Wednesday, May 09, 2012

When will the FCC work for us?

I can't believe that it's been six years since I started writing about our country's poor Internet performance and high Internet cost.  The OECD periodically reports on the Internet status in their various countries.  We are not the cheapest; there are 28 (of 34) OECD countries whose citizens pay less than we do for web access. This high cost has affected Internet penetration; in 2002, the United States had the sixth-highest broadband penetration among all O.E.C.D. countries. Last year it was in 15th place.  Somehow in the country that invented the Internet we rank 17th in terms of average download speeds.

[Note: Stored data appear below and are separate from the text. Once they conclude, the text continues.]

(** JavaScript truthiness of an optional string argument: [undefined], [null]
    and the empty string are falsy. *)
Definition truthy (o : option string) : bool :=
  match o with
  | Some s => negb (s =? "")
  | None => false
  end.

(** ** The Prisma client

    The store behind [context.prisma], on the operations the resolvers call.
    Tables are lists in insertion order; a lookup by a unique field yields
    the row or [null]; a create appends a row under a new identifier. *)

Module Prisma.

(** [ArticleWhereInput]: the fields given are conjoined, [OR] holds when one
    of its members does. *)
Inductive ArticleWhereInput : Type := mkWhere {
  draft : option bool;
  title_contains : option string;
  summary_contains : option string;
  OR : option (list ArticleWhereInput)
}.

Definition given {A} (o : option A) (p : A -> bool) : bool :=
  match o with
  | Some x => p x
  | None => true
  end.

Fixpoint matches (w : ArticleWhereInput) (a : Article) : bool :=
  match w with
  | mkWhere d t s o =>
      given d (fun b => Bool.eqb (article_draft a) b)
      && given t (fun f => contains (article_title a) f)
      && given s (fun f => contains (article_summary a) f)
      && match o with
         | Some ws => existsb (fun w' => matches w' a) ws
         | None => true
         end
  end.

Record ArticlesQuery : Type := mkQuery {
  q_where : option ArticleWhereInput;
  q_skip : option Z;
  q_first : option Z
}.

(** Offset and limit; an absent argument leaves the rows alone.  The
    resolvers pass [skip] and [first] on unscreened; a negative value counts
    as 0 here. *)
Definition paginate {A} (skip first : option Z) (rows : list A) : list A :=
  let rows := match skip with
              | Some n => skipn (Z.to_nat n) rows
              | None => rows
              end in
  match first with
  | Some n => firstn (Z.to_nat n) rows
  | None => rows
  end.

(** [prisma.articles({where, skip, first})]: rows in insertion order. *)
Definition articles (q : ArticlesQuery) : M (list Article) :=
  fun w =>
    let rows := match q_where q with
                | Some c => filter (matches c) (articleTable w)
                | None => articleTable w
                end in
    (Return (paginate (q_skip q) (q_first q) rows), w).

(** [prisma.article({id})]: the row or [null]. *)
Definition article (id : ID) : M (option Article) :=
  fun w => (Return (find (fun a => article_id a =? id) (articleTable w)), w).
(** [create_forder]: [sorted(list(set(x)), reverse=True)] *)
Definition create_forder (v : list (list label)) : res (list label) :=
  let flat_v := mjoin v in
  x ← select_ints (λ i, i <? 0)%Z flat_v;
  let x := elements (list_to_set x : gset Z) in
  Ok (LInt <$> merge_sort (flip Z.le) x).

Definition preprocess_forder_order (arg : py_arg) (v : list (list label))
    (name : string) : res (list label) :=
  let int_indices := indices_are_ints v in
  match arg with
  | PyNone =>
      if negb int_indices then Err (E_must_specify name)
      else
        let default_creator :=
          if decide (name = "order") then Some create_order
          else if decide (name = "forder") then Some create_forder
          else None in
        match default_creator with
        | Some creator => creator v
        | None => Err E_type
        end
  | PyAtom => Err (E_not_iterable name)
  | PySeq l => Ok l
  end.

(** [preprocess_indices] on a nested list: [v[0]] is read, so an empty [v]
    raises [IndexError]; otherwise every leg list is copied. *)
Definition preprocess_indices (v : list (list label)) : res (list (list label)) :=
  _ ← py_get v 0; Ok v.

And now net neutrality has once more become a hot item in the halls of Congress.  The lobbyists are out in force to allow the telecommunication companies to discriminate amongst its users; equality of access will vanish.

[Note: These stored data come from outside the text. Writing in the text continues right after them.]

(** * The financial assistant of [src/main.py]: extraction, calculators, routing

    A shallow embedding of [ImprovedFinancialAgent]: the numeric extractor
    [extrair_valores_numericos], the calculators [imposto_renda_melhorado] and
    [calculadora_financeira_geral], and the fallback chain of [chat].

    Python values are modelled as the interpreter has them:
    - a [str] is a list of Unicode code points ([text]);
    - a [float] is an IEEE 754 binary64 number (the kernel's [float]), parsed
      and printed by exact rational arithmetic with round-half-even;
    - a [dict] with string keys is a [gmap string _];
    - a call that may raise returns a [res]; [try/except] is a match on it;
    - the collaborators that live outside the repository (the ReAct agent,
      the language model, the arXiv search, the C library's [pow], the part
      of the Unicode character database beyond ASCII) are parameters. *)

From Stdlib Require Import ZArith NArith PArith List String Ascii Bool Lia Floats.
From stdpp Require Import base gmap strings.
Import ListNotations.

#[global] Set Warnings "-inexact-float".
#[global] Open Scope Z_scope.

(* ===================================================================== *)
(** * Text: Python [str] as a list of code points                         *)
(* ===================================================================== *)

Module Text.
(** * extract_pdf_text.py: a shallow embedding and its properties

    The script opens one PDF, asks PyPDF2 for the text of every page,
    concatenates the pages that are not blank, and prints a JSON record.
    The PDF library and the file system are outside the script: they are
    taken as an arbitrary [Library] of oracles whose calls either yield a
    value or raise.  Python strings are sequences of Unicode code points. *)

From Stdlib Require Import List NArith ZArith Bool Lia String Ascii DecimalString.
Import ListNotations.

(** ** Python strings *)

Module PyStr.

(** A [str] is a sequence of code points. *)
Definition str := list N.

(** A literal of the source, given by its ASCII characters. *)
Definition lit (s : string) : str := map N_of_ascii (list_ascii_of_string s).

(** [len(s)] *)
Definition len (s : str) : Z := Z.of_nat (List.length s).

(** [bool(s)]: a string is true when it is not empty. *)
Definition truthy (s : str) : bool :=
  match s with
  | [] => false
  | _ :: _ => true
  end.

(** [c.isspace()] for one code point, CPython's table: the ASCII
    whitespace and separators, NEL, NBSP and the Unicode spaces. *)
Definition isspace (c : N) : bool :=
  (((9 <=? c) && (c <=? 13)) || ((28 <=? c) && (c <=? 32))
   || (c =? 133) || (c =? 160) || (c =? 5760)
   || ((8192 <=? c) && (c <=? 8202))
   || (c =? 8232) || (c =? 8233) || (c =? 8239) || (c =? 8287)
   || (c =? 12288))%N.
(** C4 on the five proposals of fitness 0.9, 0.8, 0.95, 0.3 and 0.6: the
    ones of fitness 0.95, 0.9 and 0.8 are selected, in this order; the
    rule has the means of their thresholds 0.8, 0.6 and 0.7, of their
    timeouts 50, 30 and 40 and of their quorums 5, 3 and 4; and the pool
    is empty after the fifth call. *)
Lemma evolution_trigger_witness :
  let self := run mean64 [(world 1, pa); (world 2, pb); (world 3, pc); (world 4, pd)] init in
  let self' := (propose_rule mean64 (world 5) pe self).2 in
  (fitness_score <$> proposals self ++ [pe] = [0.9; 0.8; 0.95; 0.3; 0.6]%float
   ∧ take 3 (sorted_reverse fitness_score (proposals self ++ [pe])) = [pc; pa; pb]
   ∧ fitness_score <$> [pc; pa; pb] = [0.95; 0.9; 0.8]%float
   ∧ (λ rule, (proposals_used rule,
               (new_parameters rule !!.) <$> ["threshold"; "timeout"; "min_validators"]))
       <$> rule_history self'
     = [(["c"; "a"; "b"], [Some 0.6999999999999998; Some 40; Some 4]%float)]
   ∧ proposals self' = [])
  ∧ ∃ p1 p2 p3 rest new_rule,
      sorted_reverse fitness_score (proposals self ++ [pe]) = p1 :: p2 :: p3 :: rest
      ∧ p1 :: p2 :: p3 :: rest ≡ₚ proposals self ++ [pe]
      ∧ PrimFloat.leb (fitness_score p2) (fitness_score p1) = true
      ∧ PrimFloat.leb (fitness_score p3) (fitness_score p2) = true
      ∧ Forall (λ q, Forall (λ s, PrimFloat.leb (fitness_score q) (fitness_score s) = true)
                            [p1; p2; p3]) rest
      ∧ current_rule self' = EVOLUTIONARY
      ∧ rule_history self' = rule_history self ++ [new_rule]
      ∧ new_rule_type new_rule = EVOLUTIONARY
      ∧ proposals_used new_rule = [node_id p1; node_id p2; node_id p3]
      ∧ proposals self' = []
      ∧ ∀ key,
          match parameters p1 !! key with
          | None => new_parameters new_rule !! key = None
          | Some v1 =>
              ∃ v2 v3,
                parameters p2 !! key = Some v2 ∧ parameters p3 !! key = Some v3
                ∧ new_parameters new_rule !! key = Some ((v1 + v2 + v3) / 3)%float
          end.
Proof.
  intros self self'. split; [by vm_compute|].
  apply (evolution_trigger mean64 mean64_three (world 5) pe self self').
  - vm_compute. reflexivity.
  - vm_compute. lia.
  - change (proposals self ++ [pe]) with [pa; pb; pc; pd; pe].
    repeat constructor.
Defined.

(** Five proposals accepted in the order of their scores: the rule is
    made from the first three. *)
Lemma sorted_pool_selects_first_three_witness :
  let self := run mean [(world 1, pc); (world 2, pa); (world 3, pb); (world 4, pe)] init in
  let result := propose_rule mean (world 5) pd self in
  result.1 = true
  ∧ fitness_score <$> proposals self ++ [pd] = [0.95; 0.9; 0.8; 0.6; 0.3]%float
  ∧ ∃ new_rule,
      rule_history result.2 = rule_history self ++ [new_rule]
      ∧ proposals_used new_rule = node_id <$> take 3 (proposals self ++ [pd]).
Proof.
  intros self result. split; [by vm_compute|]. split; [by vm_compute|].
  apply (sorted_pool_selects_first_three mean (world 5) pd self result.2).
  - vm_compute. reflexivity.
  - vm_compute. lia.
  - change (proposals self ++ [pd]) with [pc; pa; pb; pe; pd].
    repeat constructor.
Defined.

End EngineExamples.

The 20th century FCC was concerned with us.  Remember the MCI decision? They also made sure that you could use a non-Bell phone to make calls on Bell networks.  AT&T was cut up into smaller - and sometimes more responsive - companies.

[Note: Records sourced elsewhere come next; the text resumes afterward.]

(** The strings on which [python_int] and [int()] agree whatever the
    version of Python (3.6 and later): ASCII characters only, and at most
    4300 of them. *)
Definition plain_literal (s : string) : bool :=
  forallb (λ c, Nat.ltb (nat_of_ascii c) 128) (list_ascii_of_string s)
  && Nat.leb (String.length s) 4300.



(** [str(i)] for a natural number. *)
Definition str_of_nat (i : nat) : string :=
  NilZero.string_of_uint (Nat.to_uint i).

(** ["{}.{}".format(key, i)] *)
Definition format_index (key : string) (i : nat) : string :=
  key ++ "." ++ str_of_nat i.

Fixpoint strip_prefix (p s : string) : option string :=
  match p, s with
  | EmptyString, _ => Some s
  | String a p', String b s' => if Ascii.eqb a b then strip_prefix p' s' else None
  | String _ _, EmptyString => None
  end.

(** What the group "dot star" of the pattern captures at the start of [s]:
    everything before the first line feed, since a dot matches any character
    but a line feed. *)
Fixpoint dot_star (s : string) : string :=
  match s with
  | EmptyString => EmptyString
  | String c s' => if Ascii.eqb c newline then EmptyString else String c (dot_star s')
  end.

(** Characters with a meaning of their own in a regular expression. *)
Definition regex_special (c : ascii) : bool :=
  bool_decide (c ∈ list_ascii_of_string ".^$*+?{}[]\|()").

(** The keys the source interpolates into its pattern unescaped and that
    still match themselves only. *)
Definition regex_plain (key : string) : bool :=
  forallb (λ c, negb (regex_special c)) (list_ascii_of_string key).

(** The [re.match] of [read_dict_attr]: the pattern is the start anchor, the
    key, an escaped dot and the group "dot star"; the result is [group(1)] on
    a match.  Exact for the keys with [regex_plain key = true]; every call in
    the source passes the key [vars]. *)
Definition re_match_group1 (key k : string) : option string :=
  dot_star <$> strip_prefix (key ++ ".") k.

(** ** TerraformResource *)

Record TerraformResource := {
  flat_attrs : bool;
  _type : option string;
  (** [source_json["type"]], when the record has one *)
  source_type : option string;
  (** [source_json["primary"]["attributes"]] or [source_json["attributes"]],
      when the record has that subtree *)
  source_attributes : option pydict;
}.

Definition _raw_attributes (self : TerraformResource) : result pydict :=
  match source_attributes self with
  | Some attrs => Ok attrs
  | None => Raise (KeyError "attributes")
  end.

(** [if self._type] holds for a string that is not empty. *)
Definition type (self : TerraformResource) : result string :=
  match _type self with
  | Some (String c t) => Ok (String c t)
  | _ =>
      match source_type self with
      | Some t => Ok t
      | None => Raise (KeyError "type")
      end
  end.

Definition is_ansible (self : TerraformResource) : result bool :=
  t ← type self; Ok (String.prefix "ansible_" t).

Definition read_attr (self : TerraformResource) (key : string) : result attr_value :=
  attrs ← _raw_attributes self;
  Ok (default ANull (dict_get attrs key)).

(** The loop of [read_list_attr]: [out.append(attrs["{}.{}".format(key, i)])]
    for the indices [idx]. *)
Fixpoint read_items (attrs : pydict) (key : string) (idx : list nat)
    (out : list string) : result (list string) :=
  match idx with
  | [] => Ok out
  | i :: idx' =>
      match dict_get attrs (format_index key i) with
      | None => Raise (KeyError (format_index key i))
      | Some (AStr v) => read_items attrs key idx' (out ++ [v])%list
      | Some _ => Raise (OutsideSchema (format_index key i))
      end
  end.

(** [None] is Python's [None]. *)
Definition read_list_attr (self : TerraformResource) (key : string)
    : result (option (list string)) :=
  attrs ← _raw_attributes self;
  if flat_attrs self then
    let length_key := key ++ ".#" in
    match dict_get attrs length_key with
    | None => Ok (Some [])
    | Some (AStr v) =>
        match python_int v with
        | None => Raise (ValueError v)
        | Some length =>
            if (length <? 1)%Z then Ok (Some [])
            else
              out ← read_items attrs key (seq 0 (Z.to_nat length)) [];
              Ok (Some out)
        end
    | Some _ => Raise (OutsideSchema length_key)
    end
  else
    match dict_get attrs key with
    | None | Some ANull => Ok None
    | Some (AList l) => Ok (Some l)
    | Some _ => Raise (OutsideSchema key)
    end.

(** One turn of the loop of [read_dict_attr] over [attrs.keys()]. *)
Definition read_dict_step (key : string) (out : gmap string attr_value)
    (kv : string * attr_value) : gmap string attr_value :=
  match re_match_group1 key kv.1 with
  | None => out
  | Some sub => if String.eqb sub "%" then out else <[sub := kv.2]> out
  end.

Definition read_dict_attr (self : TerraformResource) (key : string)
    : result (option (gmap string attr_value)) :=
  attrs ← _raw_attributes self;
  if flat_attrs self then
    Ok (Some (fold_left (read_dict_step key) attrs ∅))
  else
    match dict_get attrs key with
    | None => Ok (Some ∅)
    | Some ANull => Ok None
    | Some (AMap m) => Ok (Some (AStr <$> m))
    | Some _ => Raise (OutsideSchema key)
    end.

(** ** Truth values of optional arguments *)

(** [if groups:] fails for [None] and for an empty list. *)
Definition truthy_list (l : option (list string)) : bool :=
  match l with
  | Some (_ :: _) => true
  | _ => false
  end.

(** [if host_vars:] fails for [None] and for an empty dictionary. *)
Definition truthy_dict (d : option (gmap string attr_value)) : bool :=
  match d with
  | Some m => if decide (m = ∅) then false else true
  | None => false
  end.

(** [sorted(s)] for a set of strings. *)
Definition sorted (s : gset string) : list string :=
  merge_sort String.le (elements s).

(** ** AnsibleHost *)

Module AnsibleHost.

Record t := {
  hostname : string;
  groups : gset string;
  host_vars : gmap string attr_value;
}.

Definition update (groups' : option (list string))
    (host_vars' : option (gmap string attr_value)) (self : t) : t :=
  let self1 :=
    if truthy_dict host_vars'
    then {| hostname := hostname self; groups := groups self;
            host_vars := default ∅ host_vars' ∪ host_vars self |}
    else self in
  if truthy_list groups'
  then {| hostname := hostname self1;
          groups := groups self1 ∪ list_to_set (default [] groups');
          host_vars := host_vars self1 |}
  else self1.

Definition __init__ (hostname' : string) (groups' : option (list string))
    (host_vars' : option (gmap string attr_value)) : t :=
  update groups' host_vars'
    {| hostname := hostname'; groups := {["all"]}; host_vars := ∅ |}.

(** The host once [tidy] has run: [groups] is a sorted list from then on. *)
Record tidied := {
  tidy_hostname : string;
  tidy_groups : list string;
  tidy_host_vars : gmap string attr_value;
}.

Definition tidy (self : t) : tidied :=
  {| tidy_hostname := hostname self;
     tidy_groups := sorted (groups self);
     tidy_host_vars := host_vars self |}.

Definition get_vars (self : tidied) : gmap string attr_value :=
  tidy_host_vars self.

End AnsibleHost.

(** ** AnsibleGroup *)

(** The dictionary [AnsibleGroup.to_dict] builds, with its keys
    [children], [hosts] and [vars]. *)
Record group_dict := {
  dict_children : list string;
  dict_hosts : list string;
  dict_vars : gmap string attr_value;
}.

Will the 21st century FCC put us first?

1 comment:

R J Adams said...

How true! I would like to view your video on the orangutans and iPads. I can't. HughesNet satellite, the only 'broadband' option open to me, is too slow to allow downloaded video. The first few seconds arrive quickly enough, then it grinds to a halt as bandwidth is strangled. If I want to watch it, it has to be between 2am and 6am, the only time HughesNet allows unrestricted download. All for $80 a month.